I have been reprimanded more than once over at manboobz for using "ablist" language by referring to some of the manosphere writers as "lunatics" or wishing that they would climb out of their basements and get "real jobs." And today I note, with some chagrin, that someone on the bluepill reddit was offended that I dismissed the redpill boys as "morons" instead of more kindly conceding that they are "misled." Well, in fact, I think they are both. Morons are, after all, easily misled.
When I am in another forum, such as manboobz, I try to conform to the rules of that culture. As a visitor, I show respect to the community over there by parsing my thoughts in ways that do not offend other members. In my blog, I write exactly as I please, and I try to express myself as truthfully as I can. Similarly, when I was in the middle east, I wore "hijab" out of respect to the mores of the culture that was hosting me, and did not consider myself a hypocrite in doing so. In my own home, I am not obligated to avoid offense; I am obligated to live and speak my truth. And I wear whatever I damn well please. (Which today means a t-shirt covered in bird poop and riddled with cigarette burns, so there!)
Granted, my "truth" is based on my own life experience, on what I have been exposed to through reading, observing, reflecting, and just plain hanging out (as a white, bisexual middle-class woman) on this planet for nearly sixty years.
And truthfully, I do believe that many of the New Misogynists suffer from personality disorders. And I truthfully believe -- based on reading many, many, many comments -- that their followers are not only poorly educated, but suffer from real intellectual deficits.
And, yes, I am somewhat contemptuous of people who do not try to better themselves. Ignorance is not a sin, but willful ignorance is the greatest sin in my book. If someone tells me I am wrong, and explains why, I try to exercise enough humility to consider that he/she might be right, even if that means I must (gasp!) be wrong. Because experience tells me that when I am feeling most defensive is when I am most likely to be encountering an important learning opportunity.
People who cling to ideas that are not only wrong, but also harmful to others, in the face of all evidence to the contrary (whether this is creationism, misogyny, denial of privilege, denial of climate change, or transphobia) are ignorant. And that ignorance is either stemming from (1) some willfulness on their part, (2) pathological delusion, or else (3) plain old garden-variety stupidity.

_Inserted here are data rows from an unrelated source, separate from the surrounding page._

(* ===== verification/PrintfSpec.v ===== *)
(** * What the printf family promises

    The reference is [render]: the characters a format and its arguments stand for, obtained
    with an output function that only records them. The buffer and console versions are
    shown to write exactly that text, truncated and terminated where there is a bound; then
    the text of the integer conversions, of sizes and of bounded strings. *)
From Stdlib Require Import ZArith Lia Ascii String.
From stdpp Require Import base tactics numbers list gmap.
From S2P Require Import Prelude Printf PrintfSim.

(** ** The text of a format *)
Definition record : out_fct_type (list Z) := fun c _ _ => modify (fun text => text ++ [c]).

Definition render (format : list Z) (va : list va_value) : outcome (list Z) Z :=
  vsnprintf_loop record 0 (S (length format)) format va 0 [].

Lemma u32_succ n : u32 (u32 n + 1) = u32 (n + 1).
Proof. unfold wrapu. apply Zplus_mod_idemp_l. Qed.

(** ** A buffer *)

(** The buffer after the first [k] characters of [text] went into [mem]. *)
Definition overlay (k : Z) (text mem : list Z) : list Z :=
  take (Z.to_nat k) text ++ drop (Z.to_nat k) mem.

(** What a call leaves in a buffer of [count] bytes: as much of the text as fits before the
    terminating zero. *)
Definition store (count : Z) (text mem : list Z) : list Z :=
  if count =? 0 then mem
  else let k := Z.min (count - 1) (len text) in <[Z.to_nat k := 0]> (overlay k text mem).

(** The buffer agrees with the characters recorded so far. *)
Definition in_buffer (count : Z) (mem : list Z) (idx : Z) (buf text : list Z) : Prop :=
  idx = u32 (len text) /\ length buf = length mem /\
  (len text < 2 ^ 32 -> buf = overlay (Z.min count (len text)) text mem).

Lemma len_app (l1 l2 : list Z) : len (l1 ++ l2) = len l1 + len l2.
Proof. unfold len. rewrite length_app. lia. Qed.

Lemma overlay_snoc count text mem c :
  0 <= count <= len mem -> len text < count ->
  <[Z.to_nat (len text) := c]> (overlay (Z.min count (len text)) text mem) =
  overlay (Z.min count (len (text ++ [c]))) (text ++ [c]) mem.
Proof.
  intros Hc Hl. rewrite len_app. change (len [c]) with 1. rewrite !Z.min_r by lia.
  unfold overlay, len in *. replace (Z.to_nat (Z.of_nat (length text) + 1)) with (S (length text)) by lia.
  rewrite Nat2Z.id, firstn_all.
  destruct (lookup_lt_is_Some_2 mem (length text)) as [y Hy]; [lia|].
  rewrite (drop_S mem y _ Hy), insert_middle.
  rewrite (take_ge (text ++ [c])) by (rewrite length_app; simpl; lia).
  by rewrite <- app_assoc.
Qed.

Lemma overlay_full count text mem c :
  0 <= count -> count <= len text ->
  overlay (Z.min count (len text)) text mem =
  overlay (Z.min count (len (text ++ [c]))) (text ++ [c]) mem.
Proof.
  intros Hc Hl. rewrite len_app. change (len [c]) with 1. rewrite !Z.min_l by lia.
  unfold overlay, len in *. by rewrite take_app_le by lia.
Qed.

Lemma buffer_step count mem c idx buf text :
  0 <= count < 2 ^ 32 -> count <= len mem -> in_buffer count mem idx buf text ->
  exists buf' text', _out_buffer c idx count buf = Ok tt buf' /\
    record c idx 0 text = Ok tt text' /\ in_buffer count mem (u32 (idx + 1)) buf' text'.
Proof.
  intros Hc Hm (-> & Hl & Hb).
  assert (u32 (u32 (len text) + 1) = u32 (len (text ++ [c]))) as Hidx
    by (rewrite u32_succ, len_app; done).
  assert (0 <= len text) as Hpos by (unfold len; lia).
  pose proof (wrapu_range 32 (len text) ltac:(lia)) as Hr.
  unfold _out_buffer. destruct (Z.ltb_spec (u32 (len text)) count) as [Hlt|Hge].
  - destruct (lookup_lt_is_Some_2 buf (Z.to_nat (u32 (len text)))) as [y Hy];
      [unfold len in *; lia|].
    eexists _, _. split; [|split; [reflexivity|]].
    { mrun. rewrite Hy. mrun. reflexivity. }
    rewrite Hidx. split; [done|]. split; [by rewrite length_insert|].
    intros Hlen. rewrite len_app in Hlen. change (len [c]) with 1 in Hlen.
    rewrite (wrapu_small 32 (len text)) in Hlt |- * by lia.
    rewrite Hb by lia. apply overlay_snoc; lia.
  - eexists _, _. split; [reflexivity|]. split; [reflexivity|].
    rewrite Hidx. split; [done|]. split; [done|].
    intros Hlen. rewrite len_app in Hlen. change (len [c]) with 1 in Hlen.
    rewrite (wrapu_small 32 (len text)) in Hge by lia. rewrite Hb by lia.
    apply overlay_full; lia.
Qed.

Section Buffer.
Context (count : Z) (format : list Z) (va : list va_value) (mem : list Z).
Hypothesis (Hc : 0 <= count < 2 ^ 32) (Hm : count <= len mem).

(** The two runs, side by side. *)
Lemma buffer_run :
  match render format va with
  | Ok idx text => exists buf,
      vsnprintf_loop _out_buffer count (S (length format)) format va 0 mem = Ok idx buf /\
      in_buffer count mem idx buf text
  | Stop w _ => w = Fault /\ exists buf,
      vsnprintf_loop _out_buffer count (S (length format)) format va 0 mem = Stop Fault buf
  end.
Proof using Hc Hm.
  assert (in_buffer count mem 0 mem []) as H0.
  { split; [done|]. split; [done|]. intros _. unfold overlay. change (len []) with 0.
    rewrite Z.min_r by lia. done. }
  pose proof (sim_vsnprintf_loop _out_buffer record count 0 (in_buffer count mem)
    (fun c idx buf text => buffer_step count mem c idx buf text Hc Hm)
    (S (length format)) format va 0 ltac:(lia) mem [] H0) as Hsim.
  unfold render. destruct (vsnprintf_loop record _ _ _ _ _ _) as [idx text|w text];
    destruct (vsnprintf_loop _out_buffer _ _ _ _ _ _) as [idx' buf|w' buf]; try done;
    [|by destruct w'|].
  - destruct Hsim as [<- Hbuf]. eauto.
  - destruct w', w; try done. eauto.
Qed.

(** The terminating zero over the last character that does not fit. *)
Lemma terminate_overlay text :
  0 < count -> let k := Z.min (count - 1) (len text) in
  <[Z.to_nat k := 0]> (overlay (Z.min count (len text)) text mem) =
  <[Z.to_nat k := 0]> (overlay k text mem).
Proof using Hc Hm.
  intros Hpos k. unfold k. assert (0 <= len text) by (unfold len; lia).
  destruct (decide (len text < count)) as [Hlt|Hge]; [by rewrite !Z.min_r by lia|].
  rewrite (Z.min_l count), (Z.min_l (count - 1)) by lia. unfold overlay, len in *.
  replace (Z.to_nat count) with (S (Z.to_nat (count - 1))) by lia.
  set (j := Z.to_nat (count - 1)).
  destruct (lookup_lt_is_Some_2 text j) as [z Hz]; [lia|].
  destruct (lookup_lt_is_Some_2 mem j) as [z' Hz']; [lia|].
  rewrite (take_S_r _ _ _ Hz), (drop_S _ _ _ Hz'), <- app_assoc.
  assert (length (take j text) = j) as Hj by (rewrite length_take; lia).
  cbn [app]. by rewrite !insert_at.
Qed.

Lemma vsnprintf_into idx text :
  render format va = Ok idx text -> len text < 2 ^ 32 ->
  idx = len text /\
  vsnprintf_ false count format va mem = Ok (s32 (len text)) (store count text mem).
Proof using Hc Hm.
  intros Hr Htext. pose proof buffer_run as Hrun. rewrite Hr in Hrun.
  destruct Hrun as (buf & E & Hidx & Hlen & Hbuf). specialize (Hbuf Htext).
  assert (0 <= len text) as Hpos by (unfold len; lia).
  rewrite wrapu_small in Hidx by lia. split; [done|]. unfold vsnprintf_, _vsnprintf.
  mrun E. subst idx. unfold store. destruct (Z.eqb_spec count 0) as [Hz|Hnz].
  { mfirst.
    { unfold _out_buffer. rewrite Hz. destruct (Z.ltb_spec (len text) 0); [lia|].
      change (u32 (0 - 1) <? 0) with false. cbv beta iota. reflexivity. }
    rewrite Hbuf, Hz. unfold overlay. rewrite Z.min_l by lia. done. }
  set (k := Z.min (count - 1) (len text)).
  assert ((if len text <? count then len text else u32 (count - 1)) = k) as ->.
  { unfold k. destruct (Z.ltb_spec (len text) count); [lia|]. rewrite wrapu_small by lia. lia. }
  destruct (lookup_lt_is_Some_2 buf (Z.to_nat k)) as [y Hy]; [unfold len in *; lia|].
  mfirst.
  { unfold _out_buffer. rewrite (proj2 (Z.ltb_lt k count)) by lia.
    mrun. rewrite Hy. mrun. reflexivity. }
  rewrite Hbuf. unfold k. rewrite terminate_overlay by lia. done.
Qed.
End Buffer.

People who are not stupid, but who take advantage of others' stupidity in an attempt to gain power or prestige, are, on the other hand, bad. (Think Karl Rove / Dick Cheney and Bush Jr.) One of the things I find most despicable about "Roosh" is that he appears to have started out in life with the requisite number of brain cells and support to have done something useful (he has a B.S. in microbiology), but he squandered his gifts because his need to be perceived as a "leader of men" (an alpha among betas) trumped his willingness to achieve success through hard work and self-discipline. He's a very bad person who chooses to treat women badly and who encourages stupid men to follow their worst (most base) impulses.
There is so much cognitive dissonance in the manosphere, it makes my head hurt. Sometimes I wonder if these leaders (i.e., Paul Elam) really started out believing the crap they now spew, or if they simply, over time, have acquiesced to their own lies. Of course, in the hot house environments of manosphere blogs, where no received wisdom is challenged or examined, everyone's mind becomes duller, even the most critical (hostile) reader's.

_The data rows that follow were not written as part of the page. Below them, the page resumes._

(* ===== verification/Task.v ===== *)
(** * The kernel's state and its tasks (kernel/src/task/task.c, task.h)

    One record holds everything the routines of the task layer share: the address spaces
    (Mmu.v), the user pages (Umem.v), the watchdog (Timg.v), the tasks in the kernel heap,
    the user contexts in the user data pages, the run queue and the per-CPU context, and the
    exception frame that the handlers work on. A task and its address space are one C object
    and are keyed by the same location. *)
From Stdlib Require Import ZArith Lia Ascii String.
From stdpp Require Import base tactics numbers list gmap.
From S2P Require Import Prelude Umem Mmu Timg Printf.

(** ** Data *)
Definition TASK_STATUS_IDLE : Z := 0.
Definition TASK_STATUS_RUNNABLE : Z := 1.
Definition TASK_STATUS_RUNNING : Z := 2.
Definition TASK_STATUS_WAITING : Z := 3.
Definition TASK_STATUS_PREEMPTED : Z := 4.
Definition TASK_STATUS_DEAD : Z := 5.
Definition TASK_SUSPEND : Z := 0x1000.

Record task_regs := TaskRegs {
  ar : list Z;
  sar : Z;
  lbeg : Z;
  lend : Z;
  lcount : Z;
  pc : Z;
  ps : Z;
  windowbase : Z;
  windowstart : Z;
  windowmask : Z;
  windowsize : Z;
}.

(** The offsets the assembly uses (task_regs.h), and the size of the structure. *)
Definition TASK_REGS_AR (x : Z) : Z := x * 4.
Definition TASK_REGS_SIZE : Z := 292.

Definition STACK_SIZE : Z := 4096.

Record task_ucontext := TaskUcontext {
  stack : list Z;
  name : list Z;
  regs : task_regs;
}.

(** A [task_t] without its [mmu]; [ucontext] is the address of a user data page. *)
Record task := Task {
  task_pid : Z;
  status : Z;
  sched_link : option loc;
  ucontext : Z;
}.

Record task_queue := TaskQueue { q_head : option loc; q_tail : option loc }.

Record kernel := Kernel {
  mmu : mmu_state;
  pages : umem;
  wdt : timg;
  tasks : gmap loc task;
  ucontexts : gmap Z task_ucontext;
  m_pid_gen : Z;
  m_global_run_queue : task_queue;
  m_global_run_queue_size : Z;
  preempt_disable_depth : Z;
  current_task : option loc;
  park_callback : option Z;
  park_arg : Z;
  frame : task_regs;
}.

(** *** Field updates *)
Definition put_mmu (x : mmu_state) (s : kernel) : kernel :=
  Kernel x (pages s) (wdt s) (tasks s) (ucontexts s) (m_pid_gen s) (m_global_run_queue s)
    (m_global_run_queue_size s) (preempt_disable_depth s) (current_task s) (park_callback s)
    (park_arg s) (frame s).
Definition put_pages (x : umem) (s : kernel) : kernel :=
  Kernel (mmu s) x (wdt s) (tasks s) (ucontexts s) (m_pid_gen s) (m_global_run_queue s)
    (m_global_run_queue_size s) (preempt_disable_depth s) (current_task s) (park_callback s)
    (park_arg s) (frame s).
Definition put_wdt (x : timg) (s : kernel) : kernel :=
  Kernel (mmu s) (pages s) x (tasks s) (ucontexts s) (m_pid_gen s) (m_global_run_queue s)
    (m_global_run_queue_size s) (preempt_disable_depth s) (current_task s) (park_callback s)
    (park_arg s) (frame s).
Definition put_tasks (x : gmap loc task) (s : kernel) : kernel :=
  Kernel (mmu s) (pages s) (wdt s) x (ucontexts s) (m_pid_gen s) (m_global_run_queue s)
    (m_global_run_queue_size s) (preempt_disable_depth s) (current_task s) (park_callback s)
    (park_arg s) (frame s).
Definition put_ucontexts (x : gmap Z task_ucontext) (s : kernel) : kernel :=
  Kernel (mmu s) (pages s) (wdt s) (tasks s) x (m_pid_gen s) (m_global_run_queue s)
    (m_global_run_queue_size s) (preempt_disable_depth s) (current_task s) (park_callback s)
    (park_arg s) (frame s).
Definition put_pid_gen (x : Z) (s : kernel) : kernel :=
  Kernel (mmu s) (pages s) (wdt s) (tasks s) (ucontexts s) x (m_global_run_queue s)
    (m_global_run_queue_size s) (preempt_disable_depth s) (current_task s) (park_callback s)
    (park_arg s) (frame s).
Definition put_queue (q : task_queue) (n : Z) (s : kernel) : kernel :=
  Kernel (mmu s) (pages s) (wdt s) (tasks s) (ucontexts s) (m_pid_gen s) q n
    (preempt_disable_depth s) (current_task s) (park_callback s) (park_arg s) (frame s).
Definition put_depth (x : Z) (s : kernel) : kernel :=
  Kernel (mmu s) (pages s) (wdt s) (tasks s) (ucontexts s) (m_pid_gen s) (m_global_run_queue s)
    (m_global_run_queue_size s) x (current_task s) (park_callback s) (park_arg s) (frame s).
Definition put_current (x : option loc) (s : kernel) : kernel :=
  Kernel (mmu s) (pages s) (wdt s) (tasks s) (ucontexts s) (m_pid_gen s) (m_global_run_queue s)
    (m_global_run_queue_size s) (preempt_disable_depth s) x (park_callback s) (park_arg s) (frame s).
Definition put_park (cb : option Z) (arg : Z) (s : kernel) : kernel :=
  Kernel (mmu s) (pages s) (wdt s) (tasks s) (ucontexts s) (m_pid_gen s) (m_global_run_queue s)
    (m_global_run_queue_size s) (preempt_disable_depth s) (current_task s) cb arg (frame s).
Definition put_frame (x : task_regs) (s : kernel) : kernel :=
  Kernel (mmu s) (pages s) (wdt s) (tasks s) (ucontexts s) (m_pid_gen s) (m_global_run_queue s)
    (m_global_run_queue_size s) (preempt_disable_depth s) (current_task s) (park_callback s)
    (park_arg s) x.

#[export] Instance kernel_mmu : Lens kernel mmu_state.
Proof. refine {| view := mmu; update := put_mmu |}; [done|by intros []|done]. Defined.
#[export] Instance kernel_pages : Lens kernel umem.
Proof. refine {| view := pages; update := put_pages |}; [done|by intros []|done]. Defined.
#[export] Instance kernel_wdt : Lens kernel timg.
Proof. refine {| view := wdt; update := put_wdt |}; [done|by intros []|done]. Defined.

Definition set_status (v : Z) (t : task) : task :=
  Task (task_pid t) v (sched_link t) (ucontext t).
Definition set_link (l : option loc) (t : task) : task :=
  Task (task_pid t) (status t) l (ucontext t).
Definition set_task_pid (v : Z) (t : task) : task :=
  Task v (status t) (sched_link t) (ucontext t).
Definition set_ucontext (v : Z) (t : task) : task :=
  Task (task_pid t) (status t) (sched_link t) v.
Definition set_regs (r : task_regs) (u : task_ucontext) : task_ucontext :=
  TaskUcontext (stack u) (name u) r.
Definition set_name (n : list Z) (u : task_ucontext) : task_ucontext :=
  TaskUcontext (stack u) n (regs u).
Definition set_ar (a : list Z) (r : task_regs) : task_regs :=
  TaskRegs a (sar r) (lbeg r) (lend r) (lcount r) (pc r) (ps r) (windowbase r) (windowstart r)
    (windowmask r) (windowsize r).
Definition set_pc_ps (pc_ ps_ : Z) (r : task_regs) : task_regs :=
  TaskRegs (ar r) (sar r) (lbeg r) (lend r) (lcount r) pc_ ps_ (windowbase r) (windowstart r)
    (windowmask r) (windowsize r).

(** *** Memory accesses *)
Definition get_task (p : loc) : M kernel task := s ← get; deref (tasks s !! p).
Definition upd_task (p : loc) (f : task -> task) : M kernel unit :=
  t ← get_task p; modify (fun s => put_tasks (<[p := f t]> (tasks s)) s).
Definition get_ucontext (a : Z) : M kernel task_ucontext := s ← get; deref (ucontexts s !! a).
Definition upd_ucontext (a : Z) (f : task_ucontext -> task_ucontext) : M kernel unit :=
  u ← get_ucontext a; modify (fun s => put_ucontexts (<[a := f u]> (ucontexts s)) s).

(** ** Task status *)
Definition get_task_status (thread : loc) : M kernel Z := t ← get_task thread; mret (status t).

Section Cas.
(** [weak_fails i]: the [i]-th weak compare-and-swap fails although the values agree. *)
Context (weak_fails : nat -> bool).

(** The loop that polls the status: it only reads. *)
Definition poll_status (p : loc) (old : Z) : M kernel Z :=
  mwhile 11 (fun x => st ← get_task_status p; mret ((x <? 10) && negb (st =? old)))
    (fun x => mret (x + 1)) 0.

Fixpoint cas_loop (fuel i : nat) (p : loc) (old new : Z) : M kernel unit :=
  match fuel with
  | O => stop_with Spin
  | S fuel' =>
      st ← get_task_status p;
      if (st =? old) && negb (weak_fails i) then upd_task p (set_status new)
      else
        st ← get_task_status p;
        when ((old =? TASK_STATUS_WAITING) && (st =? TASK_STATUS_RUNNABLE)) (ASSERT false);;
        _ ← poll_status p old;
        cas_loop fuel' (S i) p old new
  end.

Definition cas_task_state (fuel : nat) (p : loc) (old new : Z) : M kernel unit :=
  ASSERT (old .& TASK_SUSPEND =? 0);;
  ASSERT (new .& TASK_SUSPEND =? 0);;
  ASSERT (negb (old =? new));;
  cas_loop fuel 0 p old new.

(** ** Contexts *)
Definition save_task_context (p : loc) : M kernel unit :=
  t ← get_task p;
  s ← get;
  upd_ucontext (ucontext t) (set_regs (frame s)).

Definition restore_task_context (p : loc) : M kernel unit :=
  t ← get_task p;
  u ← get_ucontext (ucontext t);
  modify (put_frame (regs u));;
  zoom (mmu_activate (Some p)).

(** ** Creation and release *)
Definition zero_regs : task_regs := TaskRegs (replicate 64 0) 0 0 0 0 0 0 0 0 0 0.
Definition zero_ucontext : task_ucontext :=
  TaskUcontext (replicate (Z.to_nat STACK_SIZE) 0) (replicate 64 0) zero_regs.

(** [{ .excm = 0, .intlevel = 0, .um = 1, .woe = 1 }]: bits 5 and 18 of ps_t. *)
Definition initial_ps : Z := 1 .<< 5 .| 1 .<< 18.

(** Run a routine on a part of memory that is not a component. *)
Definition run_on {T A} (x : T) (m : M T A) : M kernel (A * T) := fun s =>
  match m x with Ok a x' => Ok (a, x') s | Stop w _ => Stop w s end.

(** [heap] is what [malloc(sizeof(task_t))] returned, [task_trampoline] an address of the
    vDSO. *)
Definition create_task (fuel : nat) (heap : option loc) (task_trampoline entry : Z)
    (fmt : list Z) (va : list va_value) : M kernel (option loc) :=
  match heap with
  | None => mret None
  | Some p =>
      modify (fun s => put_tasks (<[p := Task 0 0 None 0]> (tasks s)) s);;
      zoom (modify (put_space p mmu_zero));;
      upd_task p (set_status TASK_STATUS_DEAD);;
      g ← gets m_pid_gen;
      upd_task p (set_task_pid g);;
      modify (put_pid_gen (s8 (g + 1)));;
      uctx_page ← zoom umem_alloc_data_page;
      if uctx_page =? -1 then
        modify (fun s => put_tasks (delete p (tasks s)) s);;
        zoom (modify (fun m => MmuState (delete p (spaces m)) (next_stamp m) (pid_bindings m)
          (primary_binding m) (immu_page_mode m) (dmmu_page_mode m) (immu_table m)
          (dmmu_table m) (ahb_mpu_table m) (ahblite_mpu_table m) (pid_new_reg m)));;
        mret None
      else
        _ ← zoom (mmu_map p MMU_SPACE_DATA UCTX_PAGE_INDEX (PAGE_ENTRY uctx_page));
        let addr := DATA_PAGE_ADDR uctx_page in
        upd_task p (set_ucontext addr);;
        modify (fun s => put_ucontexts (<[addr := zero_ucontext]> (ucontexts s)) s);;
        upd_ucontext addr (fun u => set_regs
          (set_ar (<[1%nat := u32 (DATA_PAGE_ADDR UCTX_PAGE_INDEX + STACK_SIZE)]>
                    (<[2%nat := u32 entry]> (ar (regs u))))
            (set_pc_ps (u32 task_trampoline) initial_ps (regs u))) u);;
        u ← get_ucontext addr;
        '(_, n) ← run_on (name u) (vsnprintf_ false 64 fmt va);
        upd_ucontext addr (set_name n);;
        cas_task_state fuel p TASK_STATUS_DEAD TASK_STATUS_WAITING;;
        mret (Some p)
  end.
End Cas.

(** [ASSERT(!"TODO: release_task")]: the string is not null. *)
Definition release_task (p : loc) : M kernel unit := ASSERT false.

(** ** task_regs_dump: the physical registers it shows

    [abs_idx - regs->windowbase * 4] is computed on 32-bit unsigned values and stored in an
    [int]. *)
Definition dump_index (r : task_regs) (abs_idx : Z) : Z :=
  let real_idx := s32 (u32 (abs_idx - u32 (windowbase r * 4))) in
  if real_idx <? 0 then 64 + real_idx else real_idx.

(** The value shown, and on the last register of a window the marks for WINDOWSTART and
    WINDOWBASE. [None] when the dump reads outside of [ar]. *)
Definition dump_register (r : task_regs) (abs_idx : Z) : option (Z * option (bool * bool)) :=
  v ← (if dump_index r abs_idx <? 0 then None else ar r !! Z.to_nat (dump_index r abs_idx));
  Some (v,
    if abs_idx mod 4 =? 3 then
      Some (negb (windowstart r .& (1 .<< (abs_idx / 4)) =? 0), windowbase r =? abs_idx / 4)
    else None).

Definition task_regs_dump (r : task_regs) : option (list (Z * option (bool * bool))) :=
  mapM (dump_register r) (seqZ 0 64).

Look, I'm no brainiac either. The worst thing about aging is that every day, I feel myself slipping, cognitively. I struggle to keep abreast of the information and skills I need just to do my job, for example, and joke (?) that as soon as I retire, I will refuse to adapt to one more technological change. Every day I am aware that I have less control over my future, so no wonder I find myself looking backwards. I need to exercise more, both physically and mentally, just to maintain basic function.
If there's one reason I will quit following the manosphere, it is because I cannot afford to expose my already-deteriorating faculties to so much Stupid. Ditto watching television. In the same vein, if there's one reason I hate teaching remedial English, it is because exposing myself to so much bad writing is eroding my own writing skills. Sometimes I find myself embroiled in some internal argument with, say, Bill Price's wife, or recoiling from some new horror from Matt Forney or JudgyBitch, and I wonder what the hell I am doing. I should be taking a physics class or learning to crochet instead.
That's just how this tired old lady sees it on a cold, cloudy Friday morning.